The book is divided in to three parts. The first part offers some preliminary background material on Plato and the Republic. The second part is the bulk of the book. This goes carefully through the argument of the republic piece by piece. There is first the question about what justice is, and then what it is for. Then it goes through Justice int he city, justice in the soul, politics, metaphysics and epistemology, returning to injustice in the city and soul, and then finally to the question of art. The book is mostly broken up thematically, but at the same time it follows the order of the republic, though it does not follow exactly the breakup of the book in to the ten books as we have it.

The third pat deals with a few general questions that one may have when looking at the whole book. "Is Plato really akin to a modern totalitarian?", "Is Plato's use of the Forms consistent?" "How does Plato relate the various kinds of censorship he advocates?". All of these are things we might inquire about Plato when we are done, and so they make up a small part of the book, the last section.
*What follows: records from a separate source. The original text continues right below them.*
(** One virtual interface of the loop; [Some] is the failed allocation. *)
Definition load_virtual (idx i : Z) : M (option unit) :=
  ok <- AnscAllocateMemory "DML_VIRTUAL_IFACE" ;;
  if negb ok then ret (Some tt)
  else
    v <- get_Virtual_Interface_FromPSM (idx + 1) i ((WanMgr_VirtIface_Init fresh_vif i) <| v_baseIfIdx := idx |>) ;;
    r <- WanMgr_VirtIfConfVLAN v idx ;;
    upd_iface (Z.to_nat idx) (fun I => I <| if_VirtIfList ::= fun l => snd (WanMgr_AddVirtualToList l (Some (snd r))) |>) ;;
    ret None.
Definition load_iface (idx : Z) : M (option unit) :=
  upd_iface (Z.to_nat idx) (fun I => WanMgr_IfaceData_Init I idx) ;;
  I <- get_iface (Z.to_nat idx) ;;
  I <- get_Wan_Interface_ParametersFromPSM (idx + 1) I ;;
  upd_iface (Z.to_nat idx) (fun _ => I) ;;
  for_break (range (if_NoOfVirtIfs I)) (load_virtual idx).

(** The cleared table: its lists are empty, and [WanMgr_IfaceData_Init] sets
    every other field before it is read. *)
Definition WanMgr_WanIfaceConfInit : M ANSC_STATUS :=
  r <- DmlGetTotalNoOfWanInterfaces ;;
  if fst r ≟ ANSC_STATUS_FAILURE then ret ANSC_STATUS_FAILURE
  else
    uiTotalIfaces <- (match snd r with Some n => ret n | None => uninitialised_local "uiTotalIfaces" end) ;;
    ok <- AnscAllocateMemory "WanMgr_Iface_Data_t" ;;
    if negb ok then set_db (fun d => d <| w_pIface := [] |>) ;; ret ANSC_STATUS_FAILURE
    else
      set_db (fun d => d <| w_ulTotalNumbWanInterfaces := uiTotalIfaces |>) ;;
      when (XB6_CBR2_PRODUCT_REQ || PLATFORM_RASPBERRYPI) (WanMgr_CheckAndResetV2PSMEntries uiTotalIfaces ;; ret tt) ;;
      set_db (fun d => d <| w_pIface :=
        replicate (Z.to_nat MAX_WAN_INTERFACE_ENTRY) (fresh_iface <| if_VirtIfList := [] |>) |>) ;;
      failed <- for_break (range uiTotalIfaces) load_iface ;;
      match failed with
      | Some _ => ret ANSC_STATUS_FAILURE
      | None => set_db (fun d => d <| w_update := 0 |>) ;; ret ANSC_STATUS_SUCCESS
      end.
Definition WanMgr_WanDataInit : M ANSC_STATUS :=
  pthread_mutex_lock ;;
  r <- WanMgr_WanIfaceConfInit ;;
  WanMgrDml_GetIfaceData_release ;;
  ret r.

(** ** The configuration *)

(** A value that was read and is not empty. *)
Definition psm_value (name : string) : M (option string) :=
  o <- psm_get name ;; ret (match o with Some EmptyString => None | _ => o end).
Definition psm_starts (prefix name : string) : M bool :=
  o <- psm_value name ;; ret (match o with Some v => starts_with prefix v | None => false end).

(** A failed read of [wanenable] stores an uninitialised variable. *)
Definition WanMgr_WanConfInit : M ANSC_STATUS :=
  let key k := "dmsb.wanmanager." +:+ k in
  o <- psm_value (key "wanenable") ;;
  wan_enable <- (match o with Some v => ret (atoi v) | None => uninitialised_local "wan_enable" end) ;;
  let set_config f := set_db (fun d => d <| w_Config ::= f |>) in
  set_config (fun c => c <| cfg_Enable := negb (wan_enable =? 0) |>) ;;
  remote <- psm_value (key "allowremoteinterfaces") ;;
  set_config (fun c => c <| cfg_AllowRemoteInterfaces := negb (default 0 (atoi <$> remote) =? 0) |>) ;;
  delay <- psm_value (key "RestorationDelay") ;;
  set_config (fun c => c <| cfg_RestorationDelay := u32 (default 0 (atoi <$> delay)) |>) ;;
  b <- psm_starts "FALSE" (key "BackupWanDnsSupport") ;;
  when b (set_config (fun c => c <| cfg_BackupWanDnsSupport := false |>)) ;;
  b <- psm_starts "FALSE" (key "IPv6EUI64FormatSupport") ;;
  when b (set_config (fun c => c <| cfg_IPv6EUI64FormatSupport := false |>)) ;;
  b <- psm_starts "TRUE" (key "ConfigureWANIPv6OnLANBridgeSupport") ;;
  when b (set_config (fun c => c <| cfg_ConfigureWANIPv6OnLANBridgeSupport := true |>)) ;;
  b <- psm_starts "TRUE" (key "UseWANMACForManagementServices") ;;
  when b (set_config (fun c => c <| cfg_UseWANMACForManagementServices := true |>)) ;;
  b <- psm_starts "TRUE" (key "InterfaceVLANMarkingSupport") ;;
  when b (set_config (fun c => c <| cfg_InterfaceVLANMarkingSupport := true |>)) ;;
  ret (match o with Some _ => ANSC_STATUS_SUCCESS | None => ANSC_STATUS_FAILURE end).

Definition WanMgr_WanConfigInit (fresh_group : WANMGR_IFACE_GROUP) : M ANSC_STATUS :=
  r <- with_config WanMgr_WanConfInit ;;
  if r ≠? ANSC_STATUS_SUCCESS then ret r
  else
    WanMgr_Group_Configure fresh_group ;;
    WanMgr_WanDataInit.
End Tables.
End PsmConfig.
(* ===== verification/LeasesV6.v ===== *)
(** The IPv6 leases: the DHCPv6 event handler and the LAN prefix of
    [source/WanManager/wanmgr_dhcpv6_apis.c], [WanManager_Ipv6PrefixUtil] of
    [wanmgr_net_utils.c] and the bridge-mode query of [wanmgr_rdkbus_utils.c]. *)

From S2P Require Export Leases.

Definition wanmgr_dchpv6_get_ipc_msg_info `{Build} (d : WANMGR_IPV6_DATA) (m : ipc_dhcpv6_data_t)
    : WANMGR_IPV6_DATA :=
  let d := d <| v6_ifname := i6_ifname m |> <| v6_address := i6_address m |>
             <| v6_pdIfAddress := i6_pdIfAddress m |>
             <| v6_nameserver := i6_nameserver m |> <| v6_nameserver1 := i6_nameserver1 m |>
             <| v6_domainName := i6_domainName m |> <| v6_sitePrefix := i6_sitePrefix m |>
             <| v6_prefixPltime := i6_prefixPltime m |> <| v6_prefixVltime := i6_prefixVltime m |>
             <| v6_sitePrefixOld := i6_sitePrefixOld m |> in
  if FEATURE_RDKB_CONFIGURABLE_WAN_INTERFACE
  then d <| v6_addrAssigned := i6_addrAssigned m |> <| v6_addrCmd := i6_addrCmd m |>
         <| v6_prefixAssigned := i6_prefixAssigned m |> <| v6_prefixCmd := i6_prefixCmd m |>
         <| v6_domainNameAssigned := i6_domainNameAssigned m |>
  else d.

Definition WanMgr_CopyPreviousPrefix (pOld pNew : WANMGR_IPV6_DATA) : WANMGR_IPV6_DATA :=
  pNew <| v6_sitePrefix := v6_sitePrefix pOld |> <| v6_pdIfAddress := v6_pdIfAddress pOld |>
       <| v6_sitePrefixOld := v6_sitePrefixOld pOld |> <| v6_prefixAssigned := true |>
       <| v6_prefixCmd := v6_prefixCmd pOld |> <| v6_prefixPltime := v6_prefixPltime pOld |>
       <| v6_prefixVltime := v6_prefixVltime pOld |>.

(** The message brings a prefix to use. *)
Definition prefix_added (m : ipc_dhcpv6_data_t) : bool :=
  (i6_prefixCmd m =? IFADDRCONF_ADD) && negb (i6_prefixPltime m =? 0) && negb (i6_prefixVltime m =? 0).
Definition prefix_present (m : ipc_dhcpv6_data_t) : bool :=
  i6_prefixAssigned m && (i6_sitePrefix m ≠? EmptyString).

(** The new lease differs from the current one. *)
Definition ipv6_config_changed (new cur : WANMGR_IPV6_DATA) : bool :=
  renewed_text (v6_address new) (v6_address cur) || renewed_text (v6_pdIfAddress new) (v6_pdIfAddress cur)
  || renewed_text (v6_sitePrefix new) (v6_sitePrefix cur)
  || differ (v6_nameserver new) (v6_nameserver cur) || differ (v6_nameserver1 new) (v6_nameserver1 cur).

Section LeasesV6.
Context `{Platform} `{Build} `{MaptBuild} `{IfaceBuild} {C : Type}.
#[local] Abbreviation M := (Prelude.M (St C)).

Definition WanMgr_isBridgeModeEnabled : M bool :=
  r <- WanMgr_RdkBus_GetParamValues PAM_COMPONENT_NAME PAM_DBUS_PATH
         "Device.X_CISCO_COM_DeviceControl.LanManagementEntry.1.LanMode" ;;
  ret (match r with
       | None => false
       | Some v => (v ≟ "bridge-dhcp") || (v ≟ "bridge-static") || (v ≟ "full-bridge-static")
       end).

(** The prefix is put on the LAN bridge. *)
Definition prefix_on_lan_bridge : M bool :=
  if negb COMCAST_PLATFORM || RDKB_GLOBAL_PRODUCT_REQ then
    if RDKB_GLOBAL_PRODUCT_REQ
    then with_config (get_db (fun d => cfg_ConfigureWANIPv6OnLANBridgeSupport (w_Config d)))
    else ret true
  else ret false.

Definition WanManager_Ipv6PrefixUtil (ifname : string) (opr : Ipv6OperType) (preflft vallft : Z) : M Z :=
  prefix <- sysevent_get "ipv6_prefix" ;;
  prefixAddr <- sysevent_get "lan_prefix_set" ;;
  bridge <- WanMgr_isBridgeModeEnabled ;;
  let IfaceName := if bridge : bool then ifname else LAN_BRIDGE_NAME in
  match opr with
  | DEL_ADDR =>
      when (prefix ≠? EmptyString) (
        on_bridge <- prefix_on_lan_bridge ;;
        when on_bridge
          (WanManager_DoSystemAction ("ip -6 addr del " +:+ prefixAddr +:+ "/64 dev " +:+ IfaceName)) ;;
        WanManager_DoSystemAction
          ((if FEATURE_RDKB_CONFIGURABLE_WAN_INTERFACE then "ip -6 route flush match " else "ip -6 route flush ")
             +:+ prefix +:+ " ") ;;
        WanManager_DoSystemAction "ip -6 route delete default")
  | SET_LFT =>
      when (prefixAddr ≠? EmptyString)
        (WanManager_DoSystemAction ("ip -6 addr change " +:+ prefixAddr +:+ " dev " +:+ IfaceName
           +:+ " valid_lft " +:+ dec vallft +:+ " preferred_lft " +:+ dec preflft +:+ " "))
  end ;;
  ret 0.

Definition get_v6 (p : vif_ptr) : M WANMGR_IPV6_DATA :=
  v <- get_vif p ;; ret (ip_Ipv6Data (v_IP v)).

(** The address and the prefix of the message, in the two builds: the message
    as they leave it, the new lease, and whether there is a connection. *)
Definition lease6 : Type := ipc_dhcpv6_data_t * WANMGR_IPV6_DATA * bool.

Definition dhcpv6_address (m : ipc_dhcpv6_data_t) (cur new : WANMGR_IPV6_DATA) : lease6 :=
  if i6_addrAssigned m then (m, new, i6_addrCmd m =? IFADDRCONF_ADD)
  else if v6_addrAssigned cur && v6_prefixAssigned new then
    (m <| i6_addrAssigned := true |>,
     new <| v6_address := v6_address cur |> <| v6_addrAssigned := true |> <| v6_addrCmd := v6_addrCmd cur |>,
     false)
  else (m, new, false).
Definition dhcpv6_lease_configurable (p : vif_ptr) (m : ipc_dhcpv6_data_t) (new : WANMGR_IPV6_DATA)
    : M lease6 :=
  cur <- get_v6 p ;;
  let '(m, new, connected) := dhcpv6_address m cur new in
  if prefix_present m then
    if prefix_added m then ret (m, new, true)
    else
      when (v6_sitePrefix cur ≟ i6_sitePrefix m)
        (WanManager_UpdateInterfaceStatus p WANMGR_IFACE_CONNECTION_IPV6_DOWN) ;;
      ret (m, new, connected)
  else if v6_prefixAssigned cur && v6_addrAssigned new
  then ret (m, WanMgr_CopyPreviousPrefix cur new, connected)
  else ret (m, new, connected).

(** The prefix of a build whose sysevents are set on reception; the address on
    the LAN side is written into the message only. *)
Definition dhcpv6_publish_prefix (m : ipc_dhcpv6_data_t) (cur : WANMGR_IPV6_DATA) : M ipc_dhcpv6_data_t :=
  when (negb (v6_prefixVltime cur =? i6_prefixVltime m))
    (sysevent_set "ipv6_prefix_vldtime" (dec (s32 (i6_prefixVltime m)))) ;;
  when (negb (v6_prefixPltime cur =? i6_prefixPltime m))
    (sysevent_set "ipv6_prefix_prdtime" (dec (s32 (i6_prefixPltime m)))) ;;
  when (differ (v6_sitePrefixOld cur) (i6_sitePrefixOld m))
    (syscfg_set_string "previousipv6_prefix" (i6_sitePrefixOld m)) ;;
  when (differ (v6_sitePrefix cur) (i6_sitePrefix m)) (syscfg_set_string "ipv6_prefix" (i6_sitePrefix m)) ;;
  match before_slash (i6_sitePrefix m) with
  | None => ret m
  | Some prefix =>
      let m := m <| i6_pdIfAddress := prefix +:+ "1/64" |> in
      when (differ (v6_pdIfAddress cur) (i6_pdIfAddress m)) (
        syscfg_set_string "ipv6_prefix_address" (i6_pdIfAddress m) ;;
        sysevent_set "tr_brlan0_dhcpv6_server_v6addr" (prefix +:+ "1")) ;;
      when (differ (v6_sitePrefix cur) (i6_sitePrefix m)) (sysevent_set "ipv6_prefix" (prefix +:+ "/64")) ;;
      ret m
  end.

(** The settings a removed prefix clears. *)
Definition syscfg_prefix_clear : M unit :=
  call_ (ExtCall "syscfg_set" ["ipv6_prefix"; EmptyString]) ;;
  call_ (ExtCall "syscfg_set" ["previousipv6_prefix"; EmptyString]) ;;
  syscfg_set_string "ipv6_prefix_address" EmptyString.

Definition dhcpv6_lease_published (p : vif_ptr) (m : ipc_dhcpv6_data_t) (new : WANMGR_IPV6_DATA) : M lease6 :=
  cur <- get_v6 p ;;
  connected <- (if i6_addrAssigned m then
      if i6_addrCmd m =? IFADDRCONF_ADD then
        when (differ (v6_address cur) (i6_address m)) (syscfg_set_string "wan_ipv6addr" (i6_address m)) ;;
        ret true
      else syscfg_set_string "wan_ipv6addr" EmptyString ;; ret false
    else ret false) ;;
  r <- (if prefix_present m then
      if prefix_added m then
        m <- dhcpv6_publish_prefix m cur ;; ret (m, true)
      else
        when (v6_sitePrefix cur ≟ i6_sitePrefix m) (
          syscfg_prefix_clear ;;
          WanManager_UpdateInterfaceStatus p WANMGR_IFACE_CONNECTION_IPV6_DOWN) ;;
        ret (m, connected)
    else ret (m, connected)) ;;
  let '(m, connected) := r in
  cur <- get_v6 p ;;
  when (i6_domainNameAssigned m && (i6_domainName m ≠? EmptyString)
        && differ (v6_domainName cur) (i6_domainName m))
    (sysevent_set "ipv6_domain" (i6_domainName m)) ;;
  ret (m, new, connected).

(** An address of the interface that did not come from the DHCP server: the
    answers are the address and the length of its prefix. *)
Definition dhcpv6_slaac (p : vif_ptr) (l : lease6) : M lease6 :=
  let '(m, new, connected) := l in
  if i6_addrAssigned m then ret l
  else
    v <- get_vif p ;;
    r <- call_s (ExtCall "WanManager_getGloballyUniqueIfAddr6" [v_Name v]) ;;
    if negb (fst r =? 0) then ret l
    else
      len <- call (ExtCall "WanManager_getGloballyUniqueIfAddr6.prefixLen" [v_Name v]) ;;
      let guAddr := snd r in
      let guAddrPrefix := guAddr +:+ "/" +:+ dec (s32 len) in
      if differ (v6_address (ip_Ipv6Data (v_IP v))) guAddrPrefix then
        when (negb FEATURE_RDKB_CONFIGURABLE_WAN_INTERFACE) (syscfg_set_string "wan_ipv6addr" guAddrPrefix) ;;
        ret (m <| i6_addrAssigned := true |>, new <| v6_address := guAddr |>, true)
      else ret (m, new, true).

(** A connected lease becomes the current one. *)
Definition dhcpv6_connected (p : vif_ptr) (m : ipc_dhcpv6_data_t) (new : WANMGR_IPV6_DATA) : M unit :=
  v <- get_vif p ;;
  (if ipv6_config_changed new (ip_Ipv6Data (v_IP v)) then
     set_ip p (fun x => x <| ip_Ipv6Changed := true |>) ;;
     publish_vif p "IPv6Address" (v6_address new) ;;
     publish_vif p "IPv6Prefix" (v6_sitePrefix new) ;;
     set_ip p (fun x => x <| ip_RestartConnectivityCheck := true |>)
   else
     when ((v_Status v ≟ WAN_IFACE_STATUS_UP) && (0 <? i6_prefixPltime m) && (0 <? i6_prefixVltime m)) (
       on_bridge <- prefix_on_lan_bridge ;;
       when on_bridge (
         WanManager_Ipv6PrefixUtil (v_Name v) SET_LFT (i6_prefixPltime m) (i6_prefixVltime m) ;;
         sysevent_set "radvd_restart" EmptyString)) ;;
     set_ip p (fun x => x <| ip_Ipv6Renewed := true |>)) ;;
  set_ip p (fun x => x <| ip_Ipv6Data := new |> <| ip_Ipv6Status := WAN_IFACE_IPV6_STATE_UP |>).

Definition dhcpv6_mapt (p : vif_ptr) (m : ipc_dhcpv6_data_t) : M unit :=
  if i6_maptAssigned m then
    v <- get_vif p ;;
    when (i6_mapt m ≠? map_dhcp6cMAPTparameters (v_MAP v))
      (upd_vif p (fun v => v <| v_MAP; map_MaptChanged := true |>)) ;;
    upd_vif p (fun v => v <| v_MAP; map_dhcp6cMAPTparameters := i6_mapt m |>) ;;
    WanManager_UpdateInterfaceStatus p WANMGR_IFACE_MAPT_START
  else
    when (prefix_present m && negb (i6_prefixPltime m =? 0) && negb (i6_prefixVltime m =? 0)) (
      upd_vif p (fun v => v <| v_MAP; map_dhcp6cMAPTparameters := zero_ipc_mapt_data_t |>) ;;
      WanManager_UpdateInterfaceStatus p WANMGR_IFACE_MAPT_STOP).

Definition dhcpv6_free (p : vif_ptr) : M unit := set_ip p (fun x => x <| ip_pIpcIpv6Data := None |>).

Definition wanmgr_handle_dhcpv6_event_data (p : vif_ptr) : M ANSC_STATUS :=
  v <- get_vif p ;;
  match ip_pIpcIpv6Data (v_IP v) with
  | None => ret ANSC_STATUS_BAD_PARAMETER
  | Some m =>
      let new := wanmgr_dchpv6_get_ipc_msg_info zero_WANMGR_IPV6_DATA m in
      if i6_isExpired m then
        WanManager_UpdateInterfaceStatus p WANMGR_IFACE_CONNECTION_IPV6_DOWN ;;
        dhcpv6_free p ;; ret ANSC_STATUS_SUCCESS
      else
        l <- (if FEATURE_RDKB_CONFIGURABLE_WAN_INTERFACE
              then dhcpv6_lease_configurable p m new else dhcpv6_lease_published p m new) ;;
        l <- dhcpv6_slaac p l ;;
        let '(m, new, connected) := l in
        when connected (dhcpv6_connected p m new) ;;
        when FEATURE_MAPT (dhcpv6_mapt p m) ;;
        dhcpv6_free p ;;
        ret ANSC_STATUS_SUCCESS
  end.
End LeasesV6.
(* ===== verification/Handlers.v ===== *)
(** The handlers of the data model that read and write the interfaces, their
    selection and their virtual interfaces:
    [TR-181/middle_layer_src/wanmgr_dml_iface_v2_apis.c], the builds with WAN
    unification, and the object [X_RDK_WanManager] with its groups,
    [wanmgr_dml_apis.c].

    A handle is the index of what it points to.  Reading a parameter gives the
    value that was stored for the caller, [None] when nothing was stored; a text
    comes with the return code and the size left in [*pUlSize].  The data model
    maps the text of an enumerator to its number before it calls a handler; the
    texts it passes are not [NULL]. *)

From S2P Require Export PsmConfig Dhcp.

Class DmBuild := { WAN_FAILOVER_SUPPORTED : bool }.

(** * Codes of enumerators *)

(** An enumeration as the data model sees it.  A number that is no enumerator is
    one the code treats the same way. *)
Class Coded (A : Type) := { code : A -> Z; decode : Z -> A; decode_code x : decode (code x) = x }.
There is also a good breakdown of the main premises that the Republic uses in its arguments that seem pretty handy.

Pappas' Plato and the Republic is well done. It is a great guide to the Republic, the best I've seen yet, and I daresay even to Plato's work in general. If you are ever studying the Republic or you are intimidated by it, start here. It is extremely rewarding.

(Incidentally, I read the first edition. There is now a second one out and I am pretty sure that it does not differ substantially.)